For more information on tests used to diagnose cancer, see our Recommended Websites, Diagnostic Tests section.

Types and Stages


  • Adenocarcinoma
    • Adenocarcinoma is the most common type of small intestine cancer.
    • It starts in the glandular cells in the lining of the small intestine.
  • Lymphoma
    • 14% of small bowel tumours are lymphomas.
    • Most are non-Hodgkin's lymphomas.
  • Carcinoid tumours
    • Carcinoid tumours are slow-growing cancers that grow in hormone-producing (endocrine) cells in the lining of the intestine.
    • These tumours account for 30% of small bowel malignancies.
  • Gastrointestinal Stromal Tumour (GIST)
    • 85% of tumours formerly called leiomyosarcomas are now known to be GISTs.
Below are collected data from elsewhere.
(** ** Flattening of single-element groups *)

Lemma Forall_atom_or_group_handle block yesArr noArr :
  Forall atom_or_group yesArr -> Forall atom_or_group (_handle block (yesArr, noArr)).1.
Proof.
  intros H. rewrite handle_keeps_groups. simpl. rewrite !Forall_app. split_and!; [done | |].
  - apply Forall_forall. intros g Hg. right. by eapply required_groups_nonempty.
  - unfold required_atoms. destruct (truthy (get block "value")); [|constructor].
    apply Forall_fmap, Forall_forall. intros s _. left. by exists s.
Qed.

Lemma Forall_atom_or_group_culture block yesArr noArr :
  Forall atom_or_group yesArr ->
  Forall atom_or_group (_handleCulture block (yesArr, noArr)).1.
Proof.
  intros H. rewrite handleCulture_flattens. simpl. rewrite !Forall_app. split_and!; [done | |].
  - apply Forall_fmap, Forall_forall. intros s _. left. by exists s.
  - unfold required_atoms. destruct (truthy (get block "value")); [|constructor].
    apply Forall_fmap, Forall_forall. intros s _. left. by exists s.
Qed.

Lemma Forall_atom_or_group_dedupe l :
  Forall atom_or_group l -> Forall atom_or_group (dedupe l).
Proof.
  rewrite !Forall_forall. intros H x Hx. by apply H, elem_of_dedupe.
Qed.

Section OriginsShape.
Import OriginsBuilder.

Lemma well_shaped_on_facet f h d :
  (forall y n, Forall atom_or_group y -> Forall atom_or_group (h (y, n)).1) ->
  well_shaped d -> well_shaped (on_facet f h d).
Proof.
  intros Hh Hd f'. destruct (decide (f = f')) as [<-|Hne].
  - rewrite origins_yes_on_facet. apply Hh, Hd.
  - unfold on_facet. destruct (h _) as [y n]. simpl.
    rewrite origins_sel_upd_ne by done. apply Hd.
Qed.

Lemma well_shaped_dispatch key v d : well_shaped d -> well_shaped (dispatch key v d).
Proof.
  intros Hd. unfold dispatch.
  repeat case_decide; try done;
    apply well_shaped_on_facet; try done; intros y n;
    first [apply Forall_atom_or_group_handle | apply Forall_atom_or_group_culture].
Qed.

Lemma well_shaped_extractReqs node d d' :
  _extractReqs node d = Some d' -> well_shaped d -> well_shaped d'.
Proof.
  unfold _extractReqs. destruct (entries node) as [ps|]; [|done].
  cbn [mbind option_bind]. intros [= <-]. revert d.
  induction ps as [|[key val] ps IH]; intros d Hd; simpl; [done|].
  apply IH. generalize (blocks_of val). intros bs. revert d Hd.
  induction bs as [|b bs IHb]; intros d Hd; simpl; [done|].
  by apply IHb, well_shaped_dispatch.
Qed.

Lemma well_shaped_section section d d' :
  extract_section section d = Some d' -> well_shaped d -> well_shaped d'.
Proof.
  unfold extract_section. destruct (truthy section); [|by intros [= <-]].
  assert (Hone : _extractReqs section d = Some d' -> well_shaped d -> well_shaped d')
    by apply well_shaped_extractReqs.
  destruct section; try done.
  clear Hone. revert d. induction items as [|b bs IH]; intros d; simpl.
  - by intros [= <-].
  - destruct (_extractReqs b d) as [d1|] eqn:H1; [|done].
    cbn [mbind option_bind]. intros H Hd. eapply IH; [done|].
    by eapply well_shaped_extractReqs.
Qed.

Lemma well_shaped_walk data raw : walk data = Some raw -> well_shaped raw.
Proof.
  unfold walk. destruct (getE data "potential") as [potential|]; [|done].
  cbn [mbind option_bind].
  destruct (extract_section potential empty_def) as [d1|] eqn:H1; [|done].
  cbn [mbind option_bind]. intros H2.
  eapply well_shaped_section; [done|]. eapply well_shaped_section; [done|].
  intros f. destruct f; constructor.
Qed.

Lemma with_traits_other data traitsLookup d f :
  traitsLookup = None \/ f ≠ SpeciesArchetype ->
  sel f (yes (with_traits data traitsLookup d)) = sel f (yes d).
Proof.
  intros [->|Hf]; [done|]. unfold with_traits.
  destruct traitsLookup as [lookup|]; [|done].
  destruct (truthy (get data "traits")); [|done]. simpl.
  unfold _extractTraitRequirements.
  generalize (_gather (get (get data "traits") "trait")). intros ids.
  generalize (yes d). induction ids as [|t ids IH]; intros y; simpl; [done|].
  rewrite IH.
  destruct (negb (truthy (default VUndef (assoc t lookup)))); [done|].
  destruct (truthy (get (default VUndef (assoc t lookup)) "allowed_archetypes"));
    [|done].
  by destruct f.
Qed.

Lemma flatten_item_shape v :
  atom_or_group v ->
  (exists s, flatten_item v = atom s)
  \/ (exists ids, 2 <= length ids /\ flatten_item v = group ids).
Proof.
  intros [[s ->]|(ids & Hne & ->)]; [left; by exists s|].
  destruct ids as [|s [|s' ids]]; [done | left; by exists s |].
  right. exists (s :: s' :: ids). split; [simpl; lia | done].
Qed.
End OriginsShape.

Lemma flatten_lookup (l : list value) i v :
  l !! i = Some v -> (OriginsBuilder.flatten_item <$> l) !! i = Some (OriginsBuilder.flatten_item v).
Proof. intros H. by rewrite list_lookup_fmap, H. Qed.

Section TraitGroups.
Import OriginsBuilder.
GISTs start in cells that are part of the autonomic nervous system in the wall of the intestine. About 50 people are diagnosed with GIST in BC per year. Some GISTs are benign.
  • Sarcoma
    • Sarcomas are slow-growing tumours that account for 11% of small bowel cancers.
    • Types of sarcomas include:
      • liposarcomas – start in the fat cells
      • angiosarcomas – start in the blood vessels
      • neurofibrosarcomas – start in the nerves
      • leiomyosarcomas - start in the smooth muscles of the small intestine

Staging describes the extent of a cancer. The TNM classification system is used as the standard around the world. In general, a lower number in each category means a better prognosis. The stage of the cancer is used to plan the treatment. 
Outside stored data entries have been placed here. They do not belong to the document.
Definition perform (a : action) (w : world) : world :=
  match a with
  | call_connect fn => (connect fn w).2
  | call_disconnect => (disconnect w).2
  | call_instrument m => (instrument m w).2
  | call_run m => (run m w).2
  | call_getMocha => (getMocha w).2
  | transport h ev => (dispatch h ev w).2
  | timer_due t => (fire t w).2
  | runner_event r eventName args => (runner_emit r eventName args w).2
  end.

(** What the transport may do: a socket opens while it is connecting,
    delivers messages while it is open, and closes once. *)
Definition enabled (a : action) (w : world) : Prop :=
  match a with
  | transport h ev =>
      match e_sockets (w_env w) !! h with
      | Some s =>
          match ev with
          | open_event => s_readyState s = CONNECTING
          | message_event _ => s_readyState s = OPEN
          | close_event _ _ => s_readyState s <> CLOSED
          | error_event _ => True
          end
      | None => False
      end
  | _ => True
  end.

(** The worlds a client can be in: it is constructed where no socket and
    no timer exists yet, and then things happen to it. *)
Inductive reachable : world -> Prop :=
| reachable_constructed cfg e c e' :
    e_sockets e = [] -> e_timers e = [] ->
    constructor cfg e = (Ok c, e') ->
    reachable {| w_this := c; w_env := e' |}
| reachable_step a w :
    reachable w -> enabled a w -> reachable (perform a w).

(** The client of [connected_world] after the transport reported its
    connection lost. *)
Definition retrying_world : world :=
  perform (transport 0%nat (close_event 1006 "lost")) connected_world.

(** The part of a world the connection manager works on. *)
Definition connection_state (w : world)
  : option sock * option timer_id * list socket * list timer :=
  (ws (w_this w), retryTimeout (w_this w), e_sockets (w_env w), e_timers (w_env w)).

(** [keeps_connection m]: running [m] leaves the connection manager's
    state alone. *)
Definition keeps_connection {A} (m : M A) : Prop :=
  forall w, connection_state (m w).2 = connection_state w.

(** At most one timer is pending, the one recorded in [retryTimeout]. *)
Definition one_recorded_timer (w : world) : Prop :=
  match e_timers (w_env w) with
  | [] => True
  | [x] => retryTimeout (w_this w) = Some (t_id x)
  | _ => False
  end.

(** Only the stored connection still listens for its close event. *)
Definition only_stored_listens (w : world) : Prop :=
  forall h s,
    e_sockets (w_env w) !! h = Some s ->
    ("close", onClose_fn) ∈ s_listeners s ->
    s_readyState s <> CLOSED ->
    ws (w_this w) = Some h.

(** A retry is pending only while no connection is stored. *)
Definition retry_only_disconnected (w : world) : Prop :=
  e_timers (w_env w) <> [] -> ws (w_this w) = None.

(** No listener is registered twice on a socket. *)
Definition listeners_distinct (w : world) : Prop :=
  forall h s, e_sockets (w_env w) !! h = Some s -> NoDup (s_listeners s).

(** The stored connection carries [onClose] and has not closed. *)
Definition stored_listens (w : world) : Prop :=
  forall h, ws (w_this w) = Some h ->
    exists s, e_sockets (w_env w) !! h = Some s /\
              ("close", onClose_fn) ∈ s_listeners s /\
              s_readyState s <> CLOSED.

Definition connection_invariant (w : world) : Prop :=
  one_recorded_timer w /\ only_stored_listens w /\
  retry_only_disconnected w /\ listeners_distinct w /\ stored_listens w.

(** ** Vocabulary for the properties of single methods *)

Definition is_uncaught (e : event) : bool :=
  match e with Uncaught _ => true | _ => false end.

(** [keeps_config m]: running [m] leaves [this.config] alone. *)
Definition keeps_config {A} (m : M A) : Prop :=
  forall w, config (w_this (m w).2) = config (w_this w).

(** [only_logs m]: [m] returns and does nothing but write debug lines. *)
Definition only_logs (m : M unit) : Prop :=
  forall w, exists xs,
    m w = (Ok tt, {| w_this := w_this w;
                     w_env := with_trace (e_trace (w_env w) ++ xs) (w_env w) |}) /\
    Forall is_debug xs.

(** The listeners the reporter of [createReporter] attaches to a runner. *)
Definition reporter_listeners : list (string * string) :=
  (fun name => (name, name)) <$> MOCHA_EVENT_NAMES.

(** The text [onError] logs for the error of an error event. *)
Definition error_text (error : option string) : string :=
  match error with
  | Some message => if String.eqb message EmptyString then "No message" else message
  | None => "No specific error"
  end.

(** Every pending timer was set by a client that retries, for its
    [retryDelay]. *)
Definition retries_as_configured (w : world) : Prop :=
  forall x, x ∈ e_timers (w_env w) ->
    autoRetry (config (w_this w)) = true /\
    t_delay x = retryDelay (config (w_this w)).

Definition keeps_retries {A} (m : M A) : Prop :=
  forall w, retries_as_configured w -> retries_as_configured (m w).2.

Definition is_WebSocket_send (e : event) : bool :=
  match e with WebSocket_send _ _ => true | _ => false end.

Definition is_WebSocket_close (e : event) : bool :=
  match e with WebSocket_close _ => true | _ => false end.

(** Events other than a frame sent, other than a socket closed. *)
Definition not_send (e : event) : Prop := is_WebSocket_send e = false.
Definition not_close (e : event) : Prop := is_WebSocket_close e = false.

(** * Properties *)

(** A proof depends on the two library functions only when its statement
    does. *)
#[local] Set Default Proof Using "Type".

Ltac statement_only := try clear JSON_parse; try clear stringify.

(** ** The trace only grows *)

Lemma added_app (w w' : world) (xs : list event) :
  e_trace (w_env w') = e_trace (w_env w) ++ xs -> added w w' = xs.
Proof.
  intros H. unfold added. rewrite H. apply drop_app_length.
Qed.

Lemma emits_ret {A} P (a : A) : emits P (ret a).
Proof. intros w. exists []. cbn. rewrite app_nil_r. auto. Qed.

Lemma emits_throw {A} P (x : exn) : emits P (@throw A x).
Proof. intros w. exists []. cbn. rewrite app_nil_r. auto. Qed.

Lemma emits_bind {A B} P (m : M A) (k : A -> M B) :
  emits P m -> (forall a, emits P (k a)) -> emits P (bind m k).
Proof.
  intros Hm Hk w. unfold bind.
  destruct (Hm w) as (xs & Hxs & HP).
  destruct (m w) as [[a|x] w1]; cbn in *.
  - destruct (Hk a w1) as (ys & Hys & HQ).
    exists (xs ++ ys). rewrite Hys, Hxs, app_assoc. split; [done|].
    apply Forall_app; auto.
  - exists xs. auto.
Qed.

Lemma emits_emit P (ev : event) : P ev -> emits P (emit ev).
Proof. intros H w. exists [ev]. cbn. auto. Qed.

Lemma emits_this P : emits P this.
Proof. intros w. exists []. cbn. rewrite app_nil_r. auto. Qed.

Lemma emits_environment P : emits P environment.
Proof. intros w. exists []. cbn. rewrite app_nil_r. auto. Qed.

Lemma emits_set_this P f : emits P (set_this f).
Proof. intros w. exists []. cbn. rewrite app_nil_r. auto. Qed.

Lemma emits_set_env P f :
  (forall e, e_trace (f e) = e_trace e) -> emits P (set_env f).
Proof. intros H w. exists []. cbn. rewrite H, app_nil_r. auto. Qed.

Lemma emits_when P b m : emits P m -> emits P (when b m).
Proof. destruct b; cbn; auto using emits_ret. Qed.

Lemma emits_notify P f ev : (forall g, P (ev g)) -> emits P (notify f ev).
Proof. destruct f; cbn; auto using emits_ret, emits_emit. Qed.

Lemma emits_forEach {A} P (xs : list A) (f : A -> M unit) :
  (forall x, emits P (f x)) -> emits P (forEach xs f).
Proof.
  intros H. induction xs; cbn; auto using emits_ret, emits_bind.
Qed.

Lemma emits_uncaught P m :
  (forall x, P (Uncaught x)) -> emits P m -> emits P (uncaught m).
Proof.
  intros HU Hm w. unfold uncaught.
  destruct (Hm w) as (xs & Hxs & HP).
  destruct (m w) as [[a|x] w1]; cbn in *.
  - exists xs. auto.
  - exists (xs ++ [Uncaught x]). rewrite Hxs, app_assoc. split; [done|].
    apply Forall_app; auto.
Qed.

Create HintDb emits discriminated.
#[local] Hint Resolve emits_ret emits_throw emits_emit emits_this emits_environment
  emits_set_this emits_when emits_notify emits_forEach emits_uncaught : emits.
#[local] Hint Extern 2 (emits _ (bind _ _)) => apply emits_bind; [|intros] : emits.
#[local] Hint Extern 2 (emits _ (set_env _)) => apply emits_set_env; intros []; reflexivity : emits.
#[local] Hint Extern 3 (emits _ (match ?x with _ => _ end)) => destruct x : emits.
#[local] Hint Extern 3 (emits _ (let '(_, _) := ?x in _)) => destruct x : emits.

Ltac unfold_primitives :=
  repeat progress unfold debug, new_WebSocket, addEventListener, removeEventListener, ws_close,
    ws_send, readyState, update_socket, setTimeout, clearTimeout, alloc_mocha,
    call_createMocha, update_mocha, runner_addListener, alloc_object, set_prop,
    set_ws, set_instrumentedMocha, set_retryTimeout.

#[local] Hint Extern 1 (not_onDisconnected _) => reflexivity : emits.

Ltac solve_emits := unfold_primitives; auto 30 with emits.

Lemma connect_emits fn : emits not_onDisconnected (connect fn).
Proof. unfold connect. solve_emits. Qed.

Lemma disconnect_emits : emits not_onDisconnected disconnect.
Proof. unfold disconnect. solve_emits. Qed.

Lemma instrument_emits m : emits not_onDisconnected (instrument m).
Proof. unfold instrument. solve_emits. Qed.

Lemma call_run_entry_emits f m : emits not_onDisconnected (call_run_entry f m).
Proof.
  unfold call_run_entry, Mocha_run_original, construct_reporter. solve_emits.
Qed.

Lemma run_emits m : emits not_onDisconnected (run m).
Proof.
  pose proof call_run_entry_emits.
  unfold run, call_originalRun. solve_emits.
Qed.

Lemma getMocha_emits : emits not_onDisconnected getMocha.
Proof. pose proof instrument_emits. unfold getMocha. solve_emits. Qed.

Lemma prepareArgs_emits args : emits not_onDisconnected (prepareArgs args).
Proof.
  induction args; cbn; [solve_emits|].
  unfold prepareArg. solve_emits.
Qed.

Lemma send_emits eventName args : emits not_onDisconnected (send eventName args).
Proof. pose proof prepareArgs_emits. unfold send. solve_emits. Qed.

Lemma onError_emits error : emits not_onDisconnected (onError error).
Proof. unfold onError. solve_emits. Qed.

Lemma onMessage_emits data : emits not_onDisconnected (onMessage data).
Proof.
  pose proof getMocha_emits. pose proof run_emits.
  unfold onMessage, get_eventName. solve_emits.
Qed.

Lemma on_open_emits fn h : emits not_onDisconnected (on_open fn h).
Proof. unfold on_open. solve_emits. Qed.

Lemma fire_emits t : emits not_onDisconnected (fire t).
Proof. pose proof connect_emits. unfold fire. solve_emits. Qed.

(** ** Evaluating a method on a world *)

Ltac open_world w :=
  destruct w as [[[ac ar rd u i onC onD onI onR cM mO] wsx im rt]
                 [wd socks tms nt ms rs hp tr]].

(** Evaluation of the methods, call by value. Functions that look an
    object up in a store are left folded; their equations are stated below. *)
Ltac eval_M :=
  cbv [bind ret throw when this set_this set_ws set_instrumentedMocha
       set_retryTimeout environment set_env with_sockets with_timers with_mochas
       with_runners with_heap with_trace emit debug notify
       new_WebSocket update_socket
       addEventListener removeEventListener ws_close ws_send
       setTimeout clearTimeout alloc_mocha call_createMocha update_mocha
       createReporter call_run_entry alloc_object
       connect on_open disconnect instrument run getMocha
       onClose onError get_eventName onMessage constructor
       call_listener uncaught
       collaborators connection_open
       w_this w_env config ws instrumentedMocha retryTimeout
       autoConnect autoRetry retryDelay url id onConnected onDisconnected
       onInstrumented onRunning createMocha mochaOptions
       e_WebSocket_defined e_sockets e_timers e_next_timer e_mochas e_runners
       e_heap e_trace fst snd].

Lemma drop_past {A} (tr l : list A) (n : nat) :
  drop (length tr + n) (tr ++ l) = drop n l.
Proof.
  induction tr as [|x tr IH]; cbn; [reflexivity | apply IH].
Qed.

Lemma drop_all {A} (tr : list A) : drop (length tr) tr = [].
Proof. induction tr; cbn; auto. Qed.

Ltac trace_delta :=
  cbv [added w_env e_trace]; rewrite <- ?app_assoc; cbn [app];
  rewrite ?length_app; cbn [length];
  rewrite ?drop_past, ?drop_app_length, ?drop_all; cbn.

Lemma find_timer_last (t : timer_id) (x : timer) (ts : list timer) :
  t_id x = t ->
  exists y, List.find (fun z => Pos.eqb (t_id z) t) (ts ++ [x]) = Some y.
Proof.
  intros Hx. induction ts as [|z ts IH]; cbn.
  - rewrite Hx, Pos.eqb_refl. eauto.
  - destruct (Pos.eqb (t_id z) t); eauto.
Qed.

Lemma alter_last {A} (f : A -> A) (l : list A) (x : A) :
  alter f (length l) (l ++ [x]) = l ++ [f x].
Proof. induction l as [|y l IH]; cbn; [reflexivity|]. f_equal. apply IH. Qed.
  • T describes the site and size of the main tumour (primary)
  • N describes involvement of lymph nodes
  • M relates to whether the cancer has spread (presence or absence of distant metastases)
  • Stage 0
    In situ disease only. The cancer has not spread through the inner layers of the small intestine. 
  • Stage I 
    The cancer has grown through the inner layers of the small intestine, but has not spread into nearby tissue or lymph nodes. 
  • Stage II 
    The cancer has spread through the wall of the small intestine, but has not spread to the nearby lymph nodes. 
  • Stage III 
    The cancer has spread to lymph nodes, but it has not spread to other parts of the body. 
  • Stage IV
    The cancer has spread to other parts of the body.


Cancer therapies can be highly individualized – your treatment may differ from what is described below. 


  • Adenocarcinomas are usually treated by surgery.
  • If the tumour cannot be removed, surgery may be done to bypass an obstruction or relieve bleeding.
  • Chemotherapy is only recommended for a tumour that cannot be surgically removed or for cancer that has spread.

Lymphoma (see also information about Lymphomas)

  • Surgery of small intestine lymphoma is not recommended, unless necessary for a definite diagnosis or to control the complications of bleeding or perforation.
  • Lymphomas are usually treated by radiation and/or combination chemotherapy.


  • Surgery offers the best chance of cure.
  • Some patients with large tumours may undergo surgery to reduce the tumour, plus chemotherapy.
  • Drugs may be given to relieve the side effects of the excessive hormones produced by the tumour.

Sarcoma and GIST (see also information about Sarcomas)

  • Sarcomas and gastrointestinal stromal tumours should be referred to BC Cancer for management. Sarcomas are usually treated by surgery. If the tumour cannot be removed, surgery may be done to bypass an obstruction or relieve bleeding. When tumours cannot be removed surgically, radiation therapy may be helpful to control bleeding or pain.

Follow-up after Treatment

  • Guidelines for follow-up after treatment are covered on our website.
  • You will be returned to the care of your family doctor or specialist for regular follow-up. If you do not have a family doctor, please discuss this with your BC Cancer oncologist or nurse.
  • Follow-up testing is based on your type of cancer and your individual circumstances.
  • Life after Cancer focuses on the issues that cancer survivors can face.